Outro tema de interesse do artista são as pichações da cidade. “Quero escrever algo com as frases de rua daqui. Tenho uma lista de grafites ótimos. ‘Odeie o seu ódio’, ‘Legalize novamente a maconha’, ‘Não deixe a faculdade atrapalhar a sua educação. São fantásticos e estão espalhados por aí”, disse.
Ouvinte atento de Racionais e Jay-Z, Byra vê muitos pontos de ligação entre o seu trabalho e o hip hop. “Não é só a coisa de ter DJ, tem também à postura libertária do rap. É preciso ter coragem para seguir em frente e enfrentar os desafios. Sem a repressão da Igreja católica, o homem teria chegado à Lua mil anos antes. Não dá mais para aceitar calado opressão do sistema.
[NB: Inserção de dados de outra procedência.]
(** The nine sizes, checked one by one. *)
Lemma block_sizes n : (n ≤ 8)%nat →
  pow256 n ≤ 58 ^ Z.of_nat (block_width n) ∧ decoded_block_size (block_width n) = Some n ∧
  (block_width n = 0 ↔ n = 0)%nat ∧ (n < 8 → block_width n < 11)%nat.
Proof.
  intros Hn. do 9 (destruct n as [|n]; [split_and!; [by vm_compute|by vm_compute|..]; cbn; lia|]). lia.
Qed.

Lemma decoded_size_inv r t : decoded_block_size r = Some t → (r < 11)%nat →
  (t < 8)%nat ∧ r = block_width t.
Proof.
  intros H Hr. apply (find_index_spec _ _ _ 0%nat) in H as [Hl He]. apply Nat.eqb_eq in He. cbn in Hl.
  split; [|done]. destruct (decide (t = 8%nat)) as [->|]; [cbn in He; lia|lia].
Qed.

Lemma length_encode_block l : length (encode_block l) = block_width (length l).
Proof. unfold encode_block. by rewrite length_fmap, length_digits58. Qed.

Lemma decode_block_inv e n out :
  (n ≤ 8)%nat → length e = block_width n → decode_block e n = Some out →
  length out = n ∧ e = encode_block out.
Proof.
  intros Hn Hl. unfold decode_block. destruct (_ || _); [done|].
  destruct (block_value e 0) as [v|] eqn:Ev; [|done]. destruct (_ <=? v) eqn:E; [done|].
  intros [= <-]. apply block_value_inv in Ev as [Hv He]. rewrite length_be_bytes. split; [done|].
  unfold encode_block. rewrite length_be_bytes, be_Z_be_bytes, <-Hl, Z.mod_small by lia. done.
Qed.

Lemma decode_encode_block l :
  (0 < length l ≤ 8)%nat → decode_block (encode_block l) (length l) = Some l.
Proof.
  intros Hl. destruct (block_sizes (length l)) as (Hp & _ & Hz & _); [lia|]. unfold decode_block.
  rewrite bool_decide_false, (proj2 (Nat.eqb_neq _ _)), (proj2 (Nat.ltb_ge _ _)).
  - cbn [orb]. unfold encode_block. pose proof (be_Z_range l).
    rewrite block_value_digits, Z.mod_small by lia. rewrite (proj2 (Z.leb_gt _ _)) by lia.
    by rewrite be_bytes_be_Z.
  - lia.
  - lia.
  - intros E. apply (f_equal length) in E. rewrite length_encode_block in E. cbn [length] in E. apply Hz in E. lia.
Qed.
(* ===== verification/HistoricalTrust.v ===== *)
(** Historical work and its trust crossing:
    [include/zano_p2pool/historical_work.hpp], [src/historical_work.cpp],
    [include/zano_p2pool/historical_payout.hpp], [src/historical_payout.cpp],
    [include/zano_p2pool/historical_trust.hpp], [src/historical_trust.cpp], and
    the evidence records of [include/zano_p2pool/rpc_client.hpp].  The daemon the
    callbacks ask is the world [W]: each question may change it and may be
    answered differently from the one before. *)
From S2P Require Import Prelude CryptoHash PowTarget Share SidechainParams ShareChain P2pProtocol.
From S2P Require Import P2pShare Pplns PplnsCoinbase MiningHeader BlockTemplate MiningContext.
From S2P Require Import WorkArchive ZanoCurve MinerTxBinding PayoutPolicy MinerTxProofs ContextTrust.
Local Open Scope pool_scope.

Record RpcCanonicalHeader := mkCanonical { ch_height : Z; ch_hash : Hash256 }.

Record RpcHistoricalPowContext := mkPowContext {
  pc_height : Z;
  pc_parent_hash : Hash256;
  pc_network_difficulty : Difficulty128;
  pc_block_reward_without_fee : Z;
  pc_confirming_pow_height : Z }.

Inductive HistoricalParentStatus :=
| ParentMatchedUntrusted | ParentMismatch | ParentChangedDuringCheck.
#[export] Instance HistoricalParentStatus_eq_dec : EqDecision HistoricalParentStatus.
Proof. solve_decision. Defined.

Record HistoricalParentResult := mkParentResult {
  hp_status : HistoricalParentStatus;
  hp_mining_header_hash : Hash256 }.

Inductive HistoricalAnchorStatus :=
| AnchorMatchedUntrusted | AnchorParentMismatch | AnchorParentChanged | SeedMismatch
| LocalObservationMissing | LocalObservationConflict | LocalObservationMismatch
| CanonicalPowContextUnavailable | CanonicalPowContextMismatch.
#[export] Instance HistoricalAnchorStatus_eq_dec : EqDecision HistoricalAnchorStatus.
Proof. solve_decision. Defined.

Record HistoricalAnchorResult := mkAnchorResult {
  ha_status : HistoricalAnchorStatus;
  ha_mining_header_hash : Hash256;
  ha_matching_observations : nat }.

Definition default_anchor_result : HistoricalAnchorResult :=
  mkAnchorResult LocalObservationMissing (arr_zero 32) 0.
A revolução tem que ser feita já”, afirmou.
Os próximos projetos do poeta guerrilheiro são a publicação de um livro “meio romance, meio biografia” sobre a história da mitológica banda Os Mutantes e do seu líder Arnaldo Baptista; outro projeto é um livro com crônicas e histórias da MPB. “Vi e ouvi muita coisa bacana”, disse. Nesse livro vai entrar os detalhes da gravação, aqui no Brasil, de um álbum ao vivo do baixista Ron Carter. “Uma verdadeira lenda do jazz que tocou por muito tempo com o Miles Davis. Eu fui técnico de som nesse show. Foi fantástico, virou um grande álbum e eu descolei umas mil doletas”.